==== Data to examine

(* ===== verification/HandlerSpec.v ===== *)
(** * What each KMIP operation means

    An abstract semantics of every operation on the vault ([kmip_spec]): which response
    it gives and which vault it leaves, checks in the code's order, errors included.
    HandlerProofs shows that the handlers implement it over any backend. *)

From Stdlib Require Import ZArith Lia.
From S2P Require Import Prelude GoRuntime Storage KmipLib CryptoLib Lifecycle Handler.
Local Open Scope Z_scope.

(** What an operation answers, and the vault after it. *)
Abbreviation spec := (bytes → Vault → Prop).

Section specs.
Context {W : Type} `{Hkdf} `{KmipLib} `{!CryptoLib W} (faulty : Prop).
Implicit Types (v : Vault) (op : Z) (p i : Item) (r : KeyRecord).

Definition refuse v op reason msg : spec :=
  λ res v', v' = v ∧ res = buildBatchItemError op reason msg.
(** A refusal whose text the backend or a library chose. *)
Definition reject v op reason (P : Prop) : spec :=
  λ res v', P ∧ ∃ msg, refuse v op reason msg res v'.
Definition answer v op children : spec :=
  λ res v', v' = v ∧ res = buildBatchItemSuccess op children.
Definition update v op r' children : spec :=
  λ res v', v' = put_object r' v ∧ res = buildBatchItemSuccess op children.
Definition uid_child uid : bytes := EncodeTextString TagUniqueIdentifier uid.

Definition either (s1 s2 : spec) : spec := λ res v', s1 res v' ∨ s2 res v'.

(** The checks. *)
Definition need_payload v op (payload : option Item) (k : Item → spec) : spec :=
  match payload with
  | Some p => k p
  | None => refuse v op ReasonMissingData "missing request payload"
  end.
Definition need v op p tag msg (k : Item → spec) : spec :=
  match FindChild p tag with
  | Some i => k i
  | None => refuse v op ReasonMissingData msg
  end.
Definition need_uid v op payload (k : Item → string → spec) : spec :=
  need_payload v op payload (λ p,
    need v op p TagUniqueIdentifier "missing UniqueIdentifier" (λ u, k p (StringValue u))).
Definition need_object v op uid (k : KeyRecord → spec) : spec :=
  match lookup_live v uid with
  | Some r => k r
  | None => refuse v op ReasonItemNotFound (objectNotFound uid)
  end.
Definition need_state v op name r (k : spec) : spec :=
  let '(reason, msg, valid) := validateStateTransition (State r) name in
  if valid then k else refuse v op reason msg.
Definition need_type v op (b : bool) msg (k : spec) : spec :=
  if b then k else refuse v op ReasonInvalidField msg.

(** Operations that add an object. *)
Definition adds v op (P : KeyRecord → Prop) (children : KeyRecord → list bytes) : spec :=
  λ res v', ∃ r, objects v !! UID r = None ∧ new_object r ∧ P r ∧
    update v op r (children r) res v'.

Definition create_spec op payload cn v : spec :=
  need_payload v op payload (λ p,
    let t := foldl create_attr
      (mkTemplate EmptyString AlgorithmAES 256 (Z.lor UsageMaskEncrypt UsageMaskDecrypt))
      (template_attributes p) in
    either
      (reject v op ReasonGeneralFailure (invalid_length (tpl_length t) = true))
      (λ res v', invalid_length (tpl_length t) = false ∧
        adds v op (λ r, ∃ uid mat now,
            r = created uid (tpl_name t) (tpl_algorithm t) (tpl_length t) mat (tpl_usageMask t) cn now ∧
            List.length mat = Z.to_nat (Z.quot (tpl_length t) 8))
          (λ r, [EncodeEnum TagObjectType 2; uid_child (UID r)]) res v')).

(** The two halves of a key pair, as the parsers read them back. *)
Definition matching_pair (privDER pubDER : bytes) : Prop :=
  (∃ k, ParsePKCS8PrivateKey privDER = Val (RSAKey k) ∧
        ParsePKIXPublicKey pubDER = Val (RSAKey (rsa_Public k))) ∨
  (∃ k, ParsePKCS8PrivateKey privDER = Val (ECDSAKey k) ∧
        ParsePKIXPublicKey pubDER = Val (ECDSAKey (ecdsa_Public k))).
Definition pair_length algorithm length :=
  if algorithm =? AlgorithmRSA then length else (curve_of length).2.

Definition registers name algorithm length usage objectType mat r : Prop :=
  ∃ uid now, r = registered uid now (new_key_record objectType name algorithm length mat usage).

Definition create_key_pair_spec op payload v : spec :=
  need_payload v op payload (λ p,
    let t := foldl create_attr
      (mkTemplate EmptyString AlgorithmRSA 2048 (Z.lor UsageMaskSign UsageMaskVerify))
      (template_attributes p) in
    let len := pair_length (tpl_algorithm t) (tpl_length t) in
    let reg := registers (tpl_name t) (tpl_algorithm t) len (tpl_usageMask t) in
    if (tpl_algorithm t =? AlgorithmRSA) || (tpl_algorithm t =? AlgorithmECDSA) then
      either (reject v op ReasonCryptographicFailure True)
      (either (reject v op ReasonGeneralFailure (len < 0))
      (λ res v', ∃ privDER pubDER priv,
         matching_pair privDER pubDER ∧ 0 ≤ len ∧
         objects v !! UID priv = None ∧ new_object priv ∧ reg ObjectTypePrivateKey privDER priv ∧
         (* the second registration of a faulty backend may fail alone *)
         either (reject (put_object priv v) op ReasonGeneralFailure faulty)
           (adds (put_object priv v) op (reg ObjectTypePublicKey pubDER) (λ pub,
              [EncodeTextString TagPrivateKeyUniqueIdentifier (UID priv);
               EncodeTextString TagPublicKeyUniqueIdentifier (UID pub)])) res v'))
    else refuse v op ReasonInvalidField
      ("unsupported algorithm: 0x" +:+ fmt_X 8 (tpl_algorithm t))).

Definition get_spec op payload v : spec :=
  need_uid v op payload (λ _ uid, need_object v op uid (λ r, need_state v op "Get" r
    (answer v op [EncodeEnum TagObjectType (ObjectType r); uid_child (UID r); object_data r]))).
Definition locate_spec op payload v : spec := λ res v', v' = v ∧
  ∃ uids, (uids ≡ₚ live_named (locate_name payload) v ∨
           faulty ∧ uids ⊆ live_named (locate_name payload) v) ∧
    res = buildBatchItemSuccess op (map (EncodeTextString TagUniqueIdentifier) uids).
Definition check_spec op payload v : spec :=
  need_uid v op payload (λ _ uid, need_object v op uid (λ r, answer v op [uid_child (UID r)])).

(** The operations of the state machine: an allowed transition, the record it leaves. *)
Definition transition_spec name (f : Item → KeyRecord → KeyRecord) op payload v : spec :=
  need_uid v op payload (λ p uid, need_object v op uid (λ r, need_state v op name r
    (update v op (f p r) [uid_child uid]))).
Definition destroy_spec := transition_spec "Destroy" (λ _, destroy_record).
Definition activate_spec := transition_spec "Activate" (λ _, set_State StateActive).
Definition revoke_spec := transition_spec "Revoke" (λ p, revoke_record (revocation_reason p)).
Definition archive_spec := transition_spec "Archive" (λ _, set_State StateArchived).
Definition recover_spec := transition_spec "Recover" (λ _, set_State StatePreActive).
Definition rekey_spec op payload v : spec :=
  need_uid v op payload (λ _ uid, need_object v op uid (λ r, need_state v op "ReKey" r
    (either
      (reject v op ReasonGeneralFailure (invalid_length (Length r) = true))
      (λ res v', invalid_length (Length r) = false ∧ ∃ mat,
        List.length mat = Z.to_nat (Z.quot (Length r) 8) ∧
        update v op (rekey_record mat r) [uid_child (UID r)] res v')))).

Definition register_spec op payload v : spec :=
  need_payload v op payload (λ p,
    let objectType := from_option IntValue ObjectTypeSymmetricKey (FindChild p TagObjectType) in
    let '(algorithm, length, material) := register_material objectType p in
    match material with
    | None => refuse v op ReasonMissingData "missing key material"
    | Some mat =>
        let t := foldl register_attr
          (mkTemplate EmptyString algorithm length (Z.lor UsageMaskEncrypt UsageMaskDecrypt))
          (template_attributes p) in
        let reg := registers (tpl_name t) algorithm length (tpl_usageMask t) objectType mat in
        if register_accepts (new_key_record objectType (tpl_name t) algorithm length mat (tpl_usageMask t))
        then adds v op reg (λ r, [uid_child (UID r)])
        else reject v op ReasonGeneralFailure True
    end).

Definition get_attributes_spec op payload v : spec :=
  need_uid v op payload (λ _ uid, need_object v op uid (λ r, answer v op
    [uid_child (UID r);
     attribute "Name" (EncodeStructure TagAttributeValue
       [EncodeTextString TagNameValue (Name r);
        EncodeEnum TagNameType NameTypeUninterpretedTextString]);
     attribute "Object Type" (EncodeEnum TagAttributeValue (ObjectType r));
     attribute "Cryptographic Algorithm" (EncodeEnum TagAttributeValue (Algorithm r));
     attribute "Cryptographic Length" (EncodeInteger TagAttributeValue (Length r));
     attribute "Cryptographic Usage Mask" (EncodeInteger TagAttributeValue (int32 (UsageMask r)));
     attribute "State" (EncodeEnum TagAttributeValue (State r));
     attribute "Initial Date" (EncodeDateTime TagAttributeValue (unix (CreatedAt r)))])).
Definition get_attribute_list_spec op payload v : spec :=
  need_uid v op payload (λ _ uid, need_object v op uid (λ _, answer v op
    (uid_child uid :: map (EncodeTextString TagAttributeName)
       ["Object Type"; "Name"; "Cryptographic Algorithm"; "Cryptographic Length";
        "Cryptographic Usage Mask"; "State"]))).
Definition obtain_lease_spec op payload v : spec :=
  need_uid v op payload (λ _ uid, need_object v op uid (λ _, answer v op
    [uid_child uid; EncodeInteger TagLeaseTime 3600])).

========

■ **What needs to be done**:
Write out the lines of the records exactly, starting at the one holding "[uid_child (UID r);" and ending with the last line, and include no others.

■ **Your solution**:
    [uid_child (UID r);
     attribute "Name" (EncodeStructure TagAttributeValue
       [EncodeTextString TagNameValue (Name r);
        EncodeEnum TagNameType NameTypeUninterpretedTextString]);
     attribute "Object Type" (EncodeEnum TagAttributeValue (ObjectType r));
     attribute "Cryptographic Algorithm" (EncodeEnum TagAttributeValue (Algorithm r));
     attribute "Cryptographic Length" (EncodeInteger TagAttributeValue (Length r));
     attribute "Cryptographic Usage Mask" (EncodeInteger TagAttributeValue (int32 (UsageMask r)));
     attribute "State" (EncodeEnum TagAttributeValue (State r));
     attribute "Initial Date" (EncodeDateTime TagAttributeValue (unix (CreatedAt r)))])).
Definition get_attribute_list_spec op payload v : spec :=
  need_uid v op payload (λ _ uid, need_object v op uid (λ _, answer v op
    (uid_child uid :: map (EncodeTextString TagAttributeName)
       ["Object Type"; "Name"; "Cryptographic Algorithm"; "Cryptographic Length";
        "Cryptographic Usage Mask"; "State"]))).
Definition obtain_lease_spec op payload v : spec :=
  need_uid v op payload (λ _ uid, need_object v op uid (λ _, answer v op
    [uid_child uid; EncodeInteger TagLeaseTime 3600])).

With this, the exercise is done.